From: Dean Landolt <dean@deanlandolt.com>
Date: Tue, 8 Mar 2011 12:54:11 -0500
To: Joran Greef <joran@ronomon.com>
Cc: public-webapps@w3.org
Message-ID: <AANLkTinhfZ9s4RMWvNCUv9ZHc8OU7cnguDD3pR4u22Zf@mail.gmail.com>
On Tue, Mar 8, 2011 at 1:33 AM, Joran Greef <joran@ronomon.com> wrote:

> On 08 Mar 2011, at 7:23 AM, Dean Landolt wrote:
>
> > This doesn't seem right. Assuming your WebSQL implementation had all the
> same indexes isn't it doing pretty much the same things as using separate
> objectStores in IDB? Why would it be an order of magnitude slower? I'm sure
> whatever implementation you're using hasn't seen much optimization but you
> seem to be implying there's something more fundamental? The only thing I can
> think of to blame would be the fat in the objectStore interface -- like, for
> instance, the index building facilities. It seems to me your proposed
> solution is to add yet more fat to the interface (more complex indexing),
> but wouldn't it be just as suitable to instead strip down objectStores to
> their bare essentials to make them more suitable to act as indexes? Then the
> indexing functionality and all the hard decisions could be punted to
> libraries where they'd be free to innovate.
>
> Exactly. It's not what one would expect, and indication of the poor state
> of the IDB implementation (which is essentially a wrapper around SQLite
> anyway).
>
>
Which implementation? Why do you think it's a wrapper around SQLite? I doubt
it could be implemented efficiently this way (due to its schema-free
nature), so that would explain your benchmarks. But why would you judge the
spec on one poor implementation?



> If someone is advising that object stores be used to handle indexes then
> may I be the first to raise a red flag and say that IDB is failing us (and
> it would have been better for the spec team to provide a locking mechanism
> for LocalStorage so it could be used in that way).

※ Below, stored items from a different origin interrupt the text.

(** * Order-intake workflow of the print-service bot: sessions, validators,
      payload assembly and the step handlers

    The development embeds [session_manager.py] ([OrderStep], [OrderSession],
    [SessionManager]) and the handlers of [order_handlers.py] /
    [order_handlers_backup.py] ([OrderHandlers]) and states the properties of
    the order session state machine over that embedding.  The last sections
    of Part I embed the rest of [SessionManager] and the way [main.py] sends
    updates to the handlers; Part III states further properties of this
    code.

    Python values are modelled as follows.
    - [str] is a list of Unicode code points ([pystr]); [len] is [length].
    - [dict] with string keys is a [gmap pystr _]; [d[k] = v] is insertion,
      [d.pop(k, None)] is deletion, [k in d] is a successful lookup.
    - [Optional[T]] is [option T]; truthiness ([if x], [not x]) is written out
      for each type.
    - The session store [SessionManager.sessions] is a [gmap Z OrderSession];
      a handler takes the store and returns the new store together with the
      calls it made to its collaborators (chat transport, error handler,
      API client), in order. *)

From Stdlib Require Import ZArith NArith Ascii String Bool Lia.
From stdpp Require Import gmap list.

Set Warnings "-register-all".

(* ===================================================================== *)
(** * Part I: definitions                                                  *)
(* ===================================================================== *)

(** ** Strings *)

Module PyStr.

Abbreviation pystr := (list N).

(** Code points of a UTF-8 encoded byte sequence; used only to write string
    constants of the source as literals. *)
Fixpoint utf8_decode (bs : list N) : pystr :=
  match bs with
  | [] => []
  | b :: t =>
      if (b <? 128)%N then b :: utf8_decode t
      else if (b <? 224)%N then
        match t with
        | b1 :: t' => ((b - 192) * 64 + (b1 - 128))%N :: utf8_decode t'
        | _ => []
        end
      else if (b <? 240)%N then
        match t with
        | b1 :: b2 :: t' =>
            ((b - 224) * 4096 + (b1 - 128) * 64 + (b2 - 128))%N :: utf8_decode t'
        | _ => []
        end
      else
        match t with
        | b1 :: b2 :: b3 :: t' =>
            ((b - 240) * 262144 + (b1 - 128) * 4096 + (b2 - 128) * 64 + (b3 - 128))%N
              :: utf8_decode t'
        | _ => []
        end
  end.

Definition u (s : String.string) : pystr :=
  utf8_decode (map N_of_ascii (String.list_ascii_of_string s)).
Arguments u s%_string.

Definition in_range (lo hi c : N) : bool := (lo <=? c)%N && (c <=? hi)%N.

(** [str.isspace] on one character, which is also the class [\s] of [re] for
    [str] patterns and the set removed by [str.strip()]. *)
Definition is_space (c : N) : bool :=
  in_range 9 13 c || in_range 28 32 c || (c =? 133)%N || (c =? 160)%N
  || (c =? 5760)%N || in_range 8192 8202 c || (c =? 8232)%N || (c =? 8233)%N
  || (c =? 8239)%N || (c =? 8287)%N || (c =? 12288)%N.

(** The decimal digits (general category Nd, Unicode 14.0): the class [\d] of
    [re] for [str] patterns.  Every block but one is a run of ten. *)
Definition decimal_ranges : list (N * N) :=
  [ (48, 57); (1632, 1641); (1776, 1785); (1984, 1993); (2406, 2415);
    (2534, 2543); (2662, 2671); (2790, 2799); (2918, 2927); (3046, 3055);
    (3174, 3183); (3302, 3311); (3430, 3439); (3558, 3567); (3664, 3673);
    (3792, 3801); (3872, 3881); (4160, 4169); (4240, 4249); (6112, 6121);
    (6160, 6169); (6470, 6479); (6608, 6617); (6784, 6793); (6800, 6809);
    (6992, 7001); (7088, 7097); (7232, 7241); (7248, 7257); (42528, 42537);
    (43216, 43225); (43264, 43273); (43472, 43481); (43504, 43513);
    (43600, 43609); (44016, 44025); (65296, 65305); (66720, 66729);
    (68912, 68921); (69734, 69743); (69872, 69881); (69942, 69951);
    (70096, 70105); (70384, 70393); (70736, 70745); (70864, 70873);
    (71248, 71257); (71360, 71369); (71472, 71481); (71904, 71913);
    (72016, 72025); (72784, 72793); (73040, 73049); (73120, 73129);
    (92768, 92777); (92864, 92873); (93008, 93017); (120782, 120831);
    (123200, 123209); (123632, 123641); (125264, 125273);
    (130032, 130041) ]%N.

Definition is_decimal (c : N) : bool :=
  existsb (fun r => in_range (fst r) (snd r) c) decimal_ranges.

(** [if s] for a string. *)
Definition str_truthy (s : pystr) : bool :=
  match s with [] => false | _ => true end.

(** [if o] for an [Optional[str]]: neither [None] nor empty. *)
Definition opt_truthy (o : option pystr) : bool :=
  match o with Some s => str_truthy s | None => false end.

Fixpoint lstrip (s : pystr) : pystr :=
  match s with
  | [] => []
  | c :: t => if is_space c then lstrip t else s
  end.

Definition rstrip (s : pystr) : pystr := rev (lstrip (rev s)).

(** [s.strip()] *)
Definition strip (s : pystr) : pystr := rstrip (lstrip s).

Definition is_ascii (c : N) : bool := (c <? 128)%N.

Definition lower_ascii (c : N) : N :=
  if in_range 65 90 c then (c + 32)%N else c.

(** The lower-casing of text that holds a character outside ASCII is decided
    by the Unicode tables of the interpreter (with context rules such as the
    final sigma); it is a parameter of the model. *)
Class UnicodeCase := lower_unicode : pystr -> pystr.

(** [s.lower()] *)
Definition lower `{UnicodeCase} (s : pystr) : pystr :=
  if forallb is_ascii s then map lower_ascii s else lower_unicode s.

(** A table that leaves such text alone, to run examples. *)
Definition caseless : UnicodeCase := fun s => s.

Fixpoint starts_with (p s : pystr) : bool :=
  match p, s with
  | [], _ => true
  | a :: p', b :: s' => (a =? b)%N && starts_with p' s'
  | _ :: _, [] => false
  end.

(** [s.endswith(suffix)] *)
Definition endswith (s suffix : pystr) : bool :=
  starts_with (rev suffix) (rev s).

(** [s.endswith(tuple_of_suffixes)] *)
Definition endswith_any (s : pystr) (suffixes : list pystr) : bool :=
  existsb (endswith s) suffixes.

This is hyperbole. The critical feature IDB gives us is efficient range
retrieval -- try that with LocalStorage.


> The whole point of IDB as far as I can see is to provide transactional
> indexed access to a key value store.
>

You say "indexed", I say "ordered". An objectStore is more than a kv store
-- the keys are stored and traversed in order. This is the win, what makes
IDB objectStores so special. This also makes them look an awful lot like
indexes too!

(Which reminds me: last time I checked collation is still up in the air --
this could be very problematic for interop. Anyone know of any plans to
correct this in the first version?)


>
> > Why? You wouldn't necessarily have to store the whole object in each
> index, just the index key, a value and some pointer to the original source
> object. Something to resolve this pointer to the source would need to be
> spec'd (a la couchdb's include_docs), but that's simple. Even better, say it
> were possible to define a link relation on an object store that can resolve
> to its source object -- you could define a source link relation and the
> property to use -- and this would have the added bonus of being more broadly
> applicable than just linking an index record to its source instance.
>
> Think of the object creation and JSON serialization/deserialization
> overhead for putting 50 indexes and you have got more than enough waste
> there already.
>

How does your proposal avoid this?


>
> > We can fix all of this right now very simply:
> >
> > 1. Enable objectStore.put and objectStore.delete to accept a setIndexes
> option and an unsetIndexes option. The value passed for either option would
> be an array (string list) of index references.
> >
> > This would only work for indexes arrays of strings, right? Things can get
> much more complicated than that, and when they do you'd have to use an
> objectStore to do your indexing anyway, right?
>
> No it would work for pretty much anything. The application would be free to
> determine the indexes, and also to convert query parameters into indexes
> when querying. It's essentially "computed indexes" without the hassles of
> IDB trying to do it (there was an interesting thread last year on the
> challenges of storing am index computing function in IDB).
>
> > Why is it more theoretically performant than using objectStores in the
> raw?
>
> It's a more direct interface. Think about it for a second. Using
> objectStores in the raw is interpolating O(n) complexity with multiple
> function calls, to give just one reason.
>

Huh? If an objectStore is backed by something like a BDB btree, as is
implied by the design of the spec, retrieval ought to be O(log base_n) where
base_n is the average page size. Writing would have O(n) complexity where n
is the number of indexes, but the same is true for your proposal, right?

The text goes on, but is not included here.